You can see our tent city way in the background as a series of white spots. I pretended to take this photo for the view, but really I needed to stop and stretch which I did every few miles.

I did not do the entire ride because my body was just not capable of doing that. I did 26 miles the first day, 70 the next, 51 miles the third day, rested on the rest day, 40 miles, then 73 miles, then just road to the finish in the car with Lynn on the last day. 260 miles in 6 days. I was pretty happy about that.

The massage therapists, Tate, in particular were the ONLY reason I was able to ride that much. Tate worked on my neck and shoulders which allowed me to be able to support my head on the ride and turn my head. I actually have more movement in my neck now than I did before the ride.

More stories later.

Saturday, September 7, 2013

Oregon - Brief Break from Homebuilding

I am in Oregon for a week to ride Cycle Oregon with my friend, Lynn. I am unsure if Lynn will be able to make it as she is sick. Temperature up to 103.8 today. She is on antibiotics, but it's a 400 mile drive to get to Oregon from Missoula. We'll know better tomorrow how she is doing.

I am not in any kind of shape for this ride, but I'll try it. I have been studying the Oregon map. And studying a little bit for boards as well.

I am trying to figure out how to add photos from my iPad, but I am too tired to do it tonight. Maybe tomorrow.

Ya'll take care.

Monday, September 2, 2013

Sealing up the top of the Back Dormer

The top of the back dormer is one area I've been meaning to seal up. The carpenter crew has taped the outside of the sheathing, but it needs more air sealing. On the front dormer I just sprayed a butt load of "Great Stuff" caulk which looks ugly and I worry that it will open and crack with movement of the house. That is why I have used so much of the Prosoco Joint and Seam sealer cauking sealing most of the interior wall framing elsewhere in the house.

Here is how I have sealed the back dormer air gaps.

When you can see daylight, you know that there is an air gap.
Another view of the air gaps at the top of the dormer. Not a great photo, but you can still see the problem.

You can see the gap clearly here. 

The gaps at the top of the back dormer where the upstairs bathroom will be located were pretty large. I wanted to do a better job that just caulking with "Great Stuff". John cut some beveled polyiso foam boards for me that I was able to fit into these areas.

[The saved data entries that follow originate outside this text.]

(* ===== verification/Aggregators.v ===== *)
(** * Aggregators

    The assistant's half of the context aggregator pair
    ([src/processor/aggregators/aggregators.go]), which turns the frames of a
    conversation into the messages of the shared [LLMContext].

    A handler takes the aggregator's state, and what it reads of its surroundings
    (the time, whether a tool result is queued behind the frame), and returns the new
    state and what it did, in order: frames pushed and events raised.  The pushes are
    taken to succeed.  The mutex of an aggregator is held for parts of a handler only;
    here a handler runs whole, the frames of one processor being handled one by one. *)

From S2P Require Import Prelude Text Strings Frames TextAgg LlmContext.
Import TextAgg LlmContext.

Local Open Scope Z_scope.

(** [frames.StripUserTurnMarkers] ([src/frames/turnmarkers.go]) *)
Module Markers.

Definition UserTurnCompleteMarker : gostring := bytes_of "●".
Definition UserTurnIncompleteShortMarker : gostring := bytes_of "◐".
Definition UserTurnIncompleteLongMarker : gostring := bytes_of "○".
Definition userTurnMarkers : list gostring :=
  [UserTurnCompleteMarker; UserTurnIncompleteShortMarker; UserTurnIncompleteLongMarker].

Definition stripOne (st : gostring * bool) (marker : gostring) : gostring * bool :=
  let '(t, found) := st in
  if bool_decide (marker = []) then st
  else if Contains t marker then (ReplaceAllEmpty t marker, true) else st.

Definition StripUserTurnMarkers (t : gostring) (extra : list gostring) : gostring :=
  let '(t', found) := fold_left stripOne (userTurnMarkers ++ extra) (t, false) in
  if (found : bool) then TrimSpace t' else t.

End Markers.

(** [maybeAddToolChangeMessages] and what it is made of; a set of names is ordered
    when it is rendered. *)
Module ToolChange.

Definition toolActivationPrefix : gostring :=
  bytes_of "The following function(s) have just been added and may now be called: ".
Definition toolActivationSuffix : gostring := bytes_of ". Any previously available functions remain available.".
Definition toolDeactivationPrefix : gostring :=
  bytes_of "The following function(s) have just been removed and should not be called: ".
Definition toolDeactivationSuffix : gostring := bytes_of
  ". Any previously available functions remain available. The removed function(s) may become available again later, in which case you will be informed.".

Definition names (ts : list Tool) : gset gostring := list_to_set (List.map toolName ts).
Definition missingFrom (a b : gset gostring) : list gostring := elements (a ∖ b).

Fixpoint insertSorted (x : gostring) (l : list gostring) : list gostring :=
  match l with [] => [x] | y :: l => if bytesLe x y then x :: y :: l else y :: insertSorted x l end.
Definition sortStrings (l : list gostring) : list gostring := fold_right insertSorted [] l.

Definition quoteNames (ns : list gostring) : gostring :=
  joinWith (bytes_of ", ") (List.map (fun n => [96] ++ n ++ [96]) (sortStrings ns)).

Definition maybeAddToolChangeMessages (enabled : bool) (c : LLMContext) (newTools : list Tool) : LLMContext :=
  if negb enabled then c
  else
    let old := names (Tools c) in
    let fresh := names newTools in
    let added := missingFrom fresh old in
    let removed := missingFrom old fresh in
    let parts :=
      (match added with [] => [] | _ => [toolActivationPrefix ++ quoteNames added ++ toolActivationSuffix] end)
      ++ (match removed with [] => [] | _ => [toolDeactivationPrefix ++ quoteNames removed ++ toolDeactivationSuffix] end) in
    match parts with
    | [] => c
    | _ => AddMessage c (plain RoleDeveloper (joinWith [32] parts))
    end.

End ToolChange.

(** ** The assistant half *)

Module Assistant.
Import Markers ToolChange.

Definition toolResultCanceled : gostring := bytes_of "CANCELLED".
Definition toolResultCompleted : gostring := bytes_of "COMPLETED".

(** What the aggregator reads of a text frame. *)
Record TextFrame := mkTextFrame { fText : gostring; AppendToContext : bool; IncludesInterFrameSpaces : bool }.

Record InProgressFrame := mkInProgress {
  ipID : gostring; ipName : gostring; ipArgs : gostring;
  CancelOnInterruption : bool; GroupID : gostring
}.

(** [FunctionCallResultProperties]; [None] is an unset field. *)
Record Properties := mkProps { pRunLLM : option bool; OnContextUpdated : bool; IsFinal : option bool }.
Definition Final (p : option Properties) : bool :=
  match p with Some p => match IsFinal p with Some b => b | None => true end | None => true end.

Record ResultFrame := mkResult {
  rID : gostring; rName : gostring; Result : gostring;
  rRunLLM : option bool; rProps : option Properties
}.

Inductive AFrame :=
| LLMFullResponseStart
| LLMFullResponseEnd
| TTSStarted (appendToContext : bool)
| LLMText (t : TextFrame)
| TTSText (t : TextFrame) (raw : gostring)
| AggregatedText (t : TextFrame) (raw : gostring)
| PlainText (t : TextFrame)
| LLMThoughtStart (appendToContext : bool) (llm : gostring)
| LLMThoughtText (t : gostring) (includes : bool)
| LLMThoughtEnd (signature : gostring)
| PushAggregation
| EndF | CancelF | InterruptionF
| LLMRun
| FunctionCallsStarted (calls : list ToolCall)
| FunctionCallInProgress (f : InProgressFrame)
| FunctionCallResult (f : ResultFrame)
| FunctionCallCancel (i : gostring) (runLLM : bool)
| UserStarted | UserStopped | BotStarted | BotStopped
| ProposedStart | ProposedStop
| LLMMarker (marker : gostring) (appendImmediately : bool)
| MessagesAppend (ms : list Message) (runLLM : bool)
| MessagesUpdate (ms : list Message) (runLLM : bool)
| MessagesTransform (f : option (list Message -> list Message)) (runLLM : bool)
| SetToolsF (ts : list Tool)
| SetToolChoiceF (t : gostring)
| OtherF (name : string).

Inductive output :=
| PushContext (dir : Direction)                       (** an [LLMContextFrame] *)
| PushTimestamp
| Forward (f : AFrame)
| BroadcastTurn (said startedAt : gostring)
| TurnStarted
| TurnStopped (content : gostring) (interrupted : bool) (startedAt : gostring)
| Thought (content startedAt : gostring)
| ContextUpdated                                      (** the result's callback is run *)
| ReleaseWork.

Record Assistant := mkAssistant {
  context : LLMContext;
  toolChangeMessages : bool;
  userResolvesStarts : bool;      (** what the paired user half resolves *)
  userResolvesStops : bool;
  seenMarkers : list gostring;
  aggregation : list Part;
  turnStartedAt : gostring;
  inProgress : gmap gostring (option InProgressFrame);
  userSpeaking : bool;
  botSpeaking : bool;
  pushOnBotStopped : bool;
  thought : list Part;
  thoughtStarted : gostring;
  thoughtToContext : bool;
  thoughtLLM : gostring
}.
#[export] Instance eta_Assistant : Eta Assistant := fun a =>
  mkAssistant (context a) (toolChangeMessages a) (userResolvesStarts a) (userResolvesStops a) (seenMarkers a)
    (aggregation a) (turnStartedAt a) (inProgress a) (userSpeaking a) (botSpeaking a) (pushOnBotStopped a)
    (thought a) (thoughtStarted a) (thoughtToContext a) (thoughtLLM a).

Definition newAssistant (c : LLMContext) (toolChange starts stops : bool) : Assistant :=
  mkAssistant c toolChange starts stops [] [] [] ∅ false false false [] [] false [].

(** A handler's surroundings: [frames.NowTimestamp()], which is never empty, and
    [HasQueuedFrame(isFunctionCallResult)]. *)
Record env := mkEnv { now : gostring; queuedResult : bool }.

Abbreviation act := (Assistant * list output)%type.
Definition onContext (f : LLMContext -> LLMContext) (a : Assistant) : Assistant := a <| context ::= f |>.

Definition HasFunctionCallsInProgress (a : Assistant) : bool := negb (bool_decide (inProgress a = ∅)).

(** *** Turns *)

Definition openTurn (e : env) (a : Assistant) : act :=
  if bool_decide (turnStartedAt a = []) then (a <| turnStartedAt := now e |>, [TurnStarted]) else (a, []).

Definition pushAggregation (a : Assistant) : gostring * act :=
  let said := Concatenate (aggregation a) in
  let a := a <| aggregation := [] |> <| pushOnBotStopped := false |> in
  if bool_decide (said = []) then ([], (a, []))
  else (said, (onContext (fun c => AddAssistantMessage c said) a, [PushContext Downstream; PushTimestamp])).

Definition commit (interrupted : bool) (a : Assistant) : act :=
  let startedAt := turnStartedAt a in
  let a := a <| turnStartedAt := [] |> in
  if bool_decide (startedAt = []) then (a, [])
  else
    let '(said, (a, out)) := pushAggregation a in
    let said := if bool_decide (said = []) then [] else StripUserTurnMarkers said (seenMarkers a) in
    (a, out ++ [TurnStopped said interrupted startedAt]
            ++ (if bool_decide (said = []) then [] else [BroadcastTurn said startedAt])).

Definition commitInterrupted (a : Assistant) : act :=
  let '(a, out) := commit true a in
  (a <| aggregation := [] |> <| pushOnBotStopped := false |>, out).

Definition closeTurn (f : AFrame) (a : Assistant) : act :=
  match f with
  | EndF => let '(a, out) := commit false a in (a, out ++ [ReleaseWork])
  | CancelF => let '(a, out) := commit true a in (a, out ++ [ReleaseWork])
  | InterruptionF => commitInterrupted a
  | _ => commit false a
  end.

I did bed the foam boards in "Great Stuff" foam so they are secured in place.

I like this solution to sealing gaps much better than just pure blobs of foam. It is a little fussy to do though. If John didn't have his shop right here with a table saw capable of beveling the edges and a radial arm saw making it easy to cut stuff to length, I think I would have gone with the blobs of foam solution.

I will probably tape the top side of the foam boards to ensure that they are well sealed to the framing.
Much better, don't you think?

Caulker's Elbow

As you know, I am the Air Sealing Specialist at John's new house. That duty entails overseeing any possible area of air infiltration or exfiltration that could occur in the building. It's a really tough, thankless job. It is also a high risk occupation for injury. I now have "Caulker's Elbow".

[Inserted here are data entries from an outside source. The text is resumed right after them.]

Lemma groupStillRunning_spec a g i :
  groupStillRunning a g i = true <-> exists j, running a g j /\ j <> i.
Proof.
  unfold groupStillRunning. rewrite existsb_exists. split.
  - intros ([j o] & Hin & H). apply list_elem_of_In, elem_of_map_to_list in Hin. simpl in H.
    destruct o as [f|]; [|done]. apply andb_prop in H as [H1%bool_decide_eq_true H2].
    apply negb_true_iff, bool_decide_eq_false in H2. exists j. split; [by exists f|done].
  - intros (j & (f & Hl & Hg) & Hne). exists (j, Some f). split.
    + by apply list_elem_of_In, elem_of_map_to_list.
    + simpl. rewrite bool_decide_true by done. by rewrite bool_decide_false.
Qed.

(** A frame that settles a call and leaves inference to the batch: a final result
    that says nothing about running the model, or the cancellation of a deadline. *)
Definition settles (i : gostring) (f : AFrame) : Prop :=
  match f with
  | FunctionCallResult r =>
    rID r = i /\ Result r <> [] /\ rRunLLM r = None /\ Final (rProps r) = true
    /\ (forall p, rProps r = Some p -> pRunLLM p = None)
  | FunctionCallCancel j runLLM => j = i /\ runLLM = true
  | _ => False
  end.

Definition silent (a : Assistant) : Prop := userSpeaking a = false /\ botSpeaking a = false.
Definition isPush (o : output) : bool := match o with PushContext _ => true | _ => false end.
Definition pushes (os : list output) : list output := List.filter isPush os.

Lemma pushes_app a b : pushes (a ++ b) = pushes a ++ pushes b.
Proof. apply List.filter_app. Qed.

Lemma settle_step e f i g a :
  settles i f -> silent a -> queuedResult e = false -> g <> [] -> running a g i ->
  let '(a', out) := ProcessFrame e f a in
  silent a' /\ (forall j, running a' g j <-> running a g j /\ j <> i)
  /\ pushes out = (if groupStillRunning a g i then [] else [PushContext Upstream]).
Proof.
  intros Hs [Hu Hb] Hq Hg (f0 & Hl & Hgr).
  assert (forall a', inProgress a' = delete i (inProgress a) ->
    (forall j, running a' g j <-> running a g j /\ j <> i) /\ groupStillRunning a' g i = groupStillRunning a g i) as HR.
  { intros a' Ha'. assert (forall j, running a' g j <-> running a g j /\ j <> i) as R.
    { intros j. unfold running. rewrite Ha'. split.
      - intros (f1 & [Hne Hl1]%lookup_delete_Some & ?). split; [by exists f1|done].
      - intros [(f1 & Hl1 & ?) Hne]. exists f1. split; [by apply lookup_delete_Some|done]. }
    split; [done|]. apply eq_true_iff_eq. rewrite !groupStillRunning_spec. split.
    - intros (j & [? ?]%R & ?). by exists j.
    - intros (j & ? & ?). exists j. split; [by apply R|done]. }
  destruct f; try done; simpl in Hs.
  - destruct Hs as (<- & Hne & Hr & Hf & Hp). simpl. unfold handleFunctionCallResult. rewrite Hl, Hf.
    unfold finishFunctionCall. set (a1 := if negb _ then _ else _).
    assert (inProgress a1 = delete (rID f) (inProgress a) /\ userSpeaking a1 = false /\ botSpeaking a1 = false)
      as (E1 & E2 & E3) by (subst a1; by destruct (CancelOnInterruption f0)).
    destruct (HR a1 E1) as [R1 R2]. unfold shouldRunLLM. rewrite bool_decide_false by done.
    assert (match rProps f with Some p => pRunLLM p | None => None end = None) as ->
      by (destruct (rProps f); [by apply Hp|done]).
    rewrite Hr, Hgr, bool_decide_false by done. rewrite R2, E2. simpl. rewrite andb_true_r.
    destruct (groupStillRunning a g (rID f)); simpl.
    + split_and!; [done..|]. destruct (rProps f) as [p|]; [|done]. by destruct (OnContextUpdated p).
    + unfold maybePushContextAfterFunctionResult. rewrite Hq, E3. simpl. split_and!; [done..|].
      destruct (rProps f) as [p|]; [|done]. by destruct (OnContextUpdated p).
  - destruct Hs as [-> ->]. simpl. unfold handleFunctionCallCancel. rewrite Hl.
    set (a1 := if CancelOnInterruption f0 then _ else _).
    assert (inProgress a1 = delete i (inProgress a) /\ userSpeaking a1 = false /\ botSpeaking a1 = false)
      as (E1 & E2 & E3) by (subst a1; by destruct (CancelOnInterruption f0)).
    destruct (HR a1 E1) as [R1 R2]. rewrite E2, Hgr, bool_decide_false, R2 by done. simpl.
    destruct (groupStillRunning a g i); simpl; [by split_and!|].
    unfold maybePushContextAfterFunctionResult. rewrite Hq, E3. by split_and!.
Qed.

Caulker's elbow is an overuse injury from compressing too many tubes of caulk or joint sealer with your arms awkwardly twisted to reach distant areas of framing. The pain from Caulker's Elbow is localized to the lateral epicondyle which also happens to be the same area affected in tennis elbow. The major difference is that tennis elbow occurs during a leisure activity while Caulker's Elbow comes from a serious occupational duty.
Photo from Harvard Medical School Patient Education Center accessed on 9-2-13.

Research suggests that one of the most effective treatments for Caulker's elbow or lateral epicondylitis is rest. But no decent Air Sealing Specialist can take that option during the home building phase, especially when the framing is still accessible. So we continue to squeeze that caulk gun and smear that caulk and joint sealer without regard to our own health - looking only to the future benefits of air sealing. Self sacrifice and perseverance are major job requirements of the Air Sealing Specialist and I am up to the task.